Más o menos en medio de esta planicie está situado
Longwood, que sirve al antes todo-poderoso Corso ya sea de palacio,
ya sea de prisión de estado, según su imaginación
embellezca la escena. La casa, que es pequeña, está
rodeada en cada extremidad por centinelas relevados regularmente.
A una media milla de la casa, se encuentra otra pequeña
en donde un oficial de guardia se haya estacionado, sin sufrir
que ningún individuo pase sin una orden por escrito, firmada
de propia mano del almirante él mismo. El otro frente
de la casa está a unos tres cuartos de milla del peñón
antes descrito. En uno de sus lados, hay un barranco impracticable;
en el otro, una montaña inaccesible. El espacio comprendido
entre estos límites es todo lo que le es asignado a los
movimientos del prisionero de Estado. Hay, por cierto, en el
lugar, un campo para 250 a 300 hombres, y sobre cada eminencia
y cada punto que pueda servir para mantener sus movimientos a
la vista, están dispuestos centinelas, los cuales, podemos
decirlo, forman una línea de circunvalación que
encierra al monstruo en su tela de araña...

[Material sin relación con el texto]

Lemma pad3_reads n : (0 < n < 1000)%Z →
  String.length (fmt_int_pad 3 n) = 3%nat ∧ parse_uint u64_max (fmt_int_pad 3 n) = Some n.
Proof.
  intros Hn.
  assert (Hall : forallb (λ k, let z := Z.of_nat k in
      (String.length (fmt_int_pad 3 z) =? 3)%nat &&
      bool_decide (parse_uint u64_max (fmt_int_pad 3 z) = Some z)) (seq 1 999) = true)
    by (vm_compute; reflexivity).
  rewrite forallb_forall in Hall.
  specialize (Hall (Z.to_nat n)). cbv zeta in Hall. rewrite Z2Nat.id in Hall by lia.
  rewrite andb_true_iff, Nat.eqb_eq, bool_decide_eq_true in Hall.
  apply Hall, in_seq. lia.
Qed.

(** Durations survive the translation to Envoy: reading the string that
    [duration_string] prints gives the number of milliseconds back, for every
    [u64]. *)
Theorem duration_string_roundtrip (ms : Z) :
  is_u64 ms → parse_duration (duration_string ms) = Some ms.
Proof.
  intros [Hlo Hhi]. pose proof (Z.div_mod ms 1000 ltac:(lia)) as Hdm.
  pose proof (Z.mod_pos_bound ms 1000 ltac:(lia)) as Hmod.
  assert (0 ≤ ms / 1000 ≤ u64_max)%Z as Hdiv.
  { split; [by apply Z.div_pos|]. etrans; [|exact Hhi]. apply Z.div_le_upper_bound; lia. }
  unfold duration_string, parse_duration. destruct (Z.eqb_spec (ms mod 1000) 0) as [Hz|Hz].
  - rewrite strip_suffix_s_app. cbn [mbind option_bind].
    rewrite split_once_None by (apply not_digit_not_in_int; [lia|done]).
    rewrite parse_fmt_int by done. cbn [mbind option_bind]. f_equal. lia.
  - rewrite <-!str_app_assoc, strip_suffix_s_app, str_app_assoc. cbn [mbind option_bind].
    change "." with (String "." EmptyString). rewrite str_app_cons, str_app_nil_l.
    rewrite split_once_app by (apply not_digit_not_in_int; [lia|done]).
    rewrite parse_fmt_int by done. cbn [mbind option_bind].
    destruct (pad3_reads (ms mod 1000)) as [Hlen Hp]; [lia|]. rewrite Hp. cbn [mbind option_bind].
    rewrite Hlen. simpl. f_equal. lia.
Qed.

Lemma duration_string_roundtrip_witness :
  is_u64 1500 ∧ duration_string 1500 = "1.500s" ∧ parse_duration (duration_string 1500) = Some 1500%Z.
Proof.
  split; [vm_compute; done|]. split; [reflexivity|].
  apply (duration_string_roundtrip 1500). vm_compute; done.
Defined.

(** The endpoint parser inverts printing and accepts exactly the
    ["host:port"] strings of the validator: parsing a printed host and port
    gives them back, and [parse_endpoint] succeeds on a string exactly when
    validation accepts it. *)
Theorem parse_endpoint_spec `{YamlLib} :
  (∀ host port, host ≠ EmptyString → is_u16 port →
     parse_endpoint (host +:+ ":" +:+ fmt_int port) = Ok (host, port)) ∧
  (∀ s field, validate_host_port s field [] = [] ↔ ∃ hp, parse_endpoint s = Ok hp).
Proof.
  split.
  - intros host port Hh [Hlo Hhi]. change ":" with (String ":" EmptyString).
    rewrite str_app_cons, str_app_nil_l.
    apply parse_endpoint_app; [by apply colon_not_in_int|done|by apply parse_fmt_int].
  - intros s field. rewrite <-parse_endpoint_host_port. apply Checks_nil. apply _.
Qed.

(** ** Virtual hosts *)

(** The virtual host of a group has the name, host set and entries of it. *)
Lemma virtual_host_reads `{Y : YamlLib} `{!YamlLaws Y} routes k n es v :
  NoDup (RouteConfig.name <$> routes) →
  (k, n, es) ∈ group_routes build_route_entry routes →
  build_virtual_host routes (k, n, es) = Some v →
  vhost_name v = Some n ∧ vhost_routes v = Some es ∧
  ∃ ds, vhost_domains v = Some ds ∧ ds ≡ₚ k.
Proof.
  intros Hnd (r & Hr & <- & <-)%group_name_route (r' & Hfind & Hn & Hd & Hes)%build_virtual_host_reads.
  rewrite (iter_find_unique RouteConfig.name routes r) in Hfind by done. simplify_eq.
  split_and!; [done..|]. eexists; split; [done|]. symmetry. apply sort_strings_perm.
Qed.

(** Grouping is correct for uniquely named routes: generation does not
    panic, and the virtual hosts correspond to a partition of the routes by
    host set, one virtual host per distinct set, whose domains are that set
    and whose entries are the entries of exactly its routes in configuration
    order. *)
Theorem virtual_hosts_partition `{Y : YamlLib} `{!YamlLaws Y} (routes : list RouteConfig) :
  NoDup (RouteConfig.name <$> routes) →
  ∃ groups vhosts,
    groups_ok build_route_entry routes groups ∧
    build_virtual_hosts routes = Some vhosts ∧
    Forall2 (λ g v, vhost_name v = Some g.1.2 ∧ vhost_routes v = Some g.2 ∧
               ∃ ds, vhost_domains v = Some ds ∧ ds ≡ₚ g.1.1) groups vhosts.
Proof.
  intros Hnd. destruct (build_virtual_hosts_total routes) as [vs Hvs].
  exists (group_routes build_route_entry routes), vs.
  split_and!; [apply group_routes_ok|done|].
  unfold build_virtual_hosts in Hvs. apply mapM_Some_1 in Hvs.
  eapply Forall2_impl_elem; [exact Hvs|].
  intros [[k n] es] v Hg Hv. apply (virtual_host_reads routes); done.
Qed.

El antes mencionado camino de James Town es el único hacia
este valle, ciertamente no muy feliz, pero sobre toda la ruta
se hallan piquetes y centinelas de distancia en distancia. Tanta
seguridad hay en la mar igualmente. Las disposiciones relativas
a la vía marítima son tomadas con tanto cuidado
que hacen imposible el escape del prisionero. Ningún navío
puede acercarse a la isla sin ser visto por un barco inglés
o por los numerosos puestos de señalización que
corresponden entre ellos a lo largo de toda la extensión
de la isla. Desde el momento en que un barco está a la
vista, las señales informan a los navíos cruceros,
de los que hay dos divisiones que se relevan para el servicio
de observación constante del océano. Parten a una
cierta distancia y avanzan en la dirección que el viento
y las circunstancias exijan, hasta que la isla esté completamente
rodeada. Si un navío de las Indias o de otro país
arriba, avanzan de inmediato hacia él, lo examinan cuidadosamente
y lo llevan ante el almirante para un último examen, si
las circunstancias así lo exigen.
Nunca es permitido a un navío echar el ancla, a no ser
que se trate de un barco de guerra del Rey, o un Indiaman, y
éstos últimos están sometidos a restricciones.
Pocos oficiales pueden desembarcar y aún los capitanes
no pueden visitar el interior de la isla. Los pequeños
barcos pesqueros, que van a la pesca, son inspeccionados con
exactitud tanto al momento de su partida como al de su regreso,
no se les permiten más que pocas horas para sus ocupaciones
y se les tiene siempre en la mira de los cañones del puerto
o de los navíos de guerra. Es difícil, para las
personas que pertenecen a la escuadra, obtener el permiso para
permanecer en tierra durante la noche; todos los individuos están
obligados a dejar tierra firme antes del ocaso, momento en que
se levanta el puente, que no es bajado sino hasta el alba, y
mientras tanto los barcos de guardia cruzan alrededor de la isla.
Tales son las medidas para impedir una evasión del disturbador
del reposo del continente. Los oficiales militares y de la marina
se aseguran que estos arreglos ofrezcan tanta seguridad como
la naturaleza de los asuntos humanos puede brindar contra el
escape del más hábil o desesperado de los prisioneros.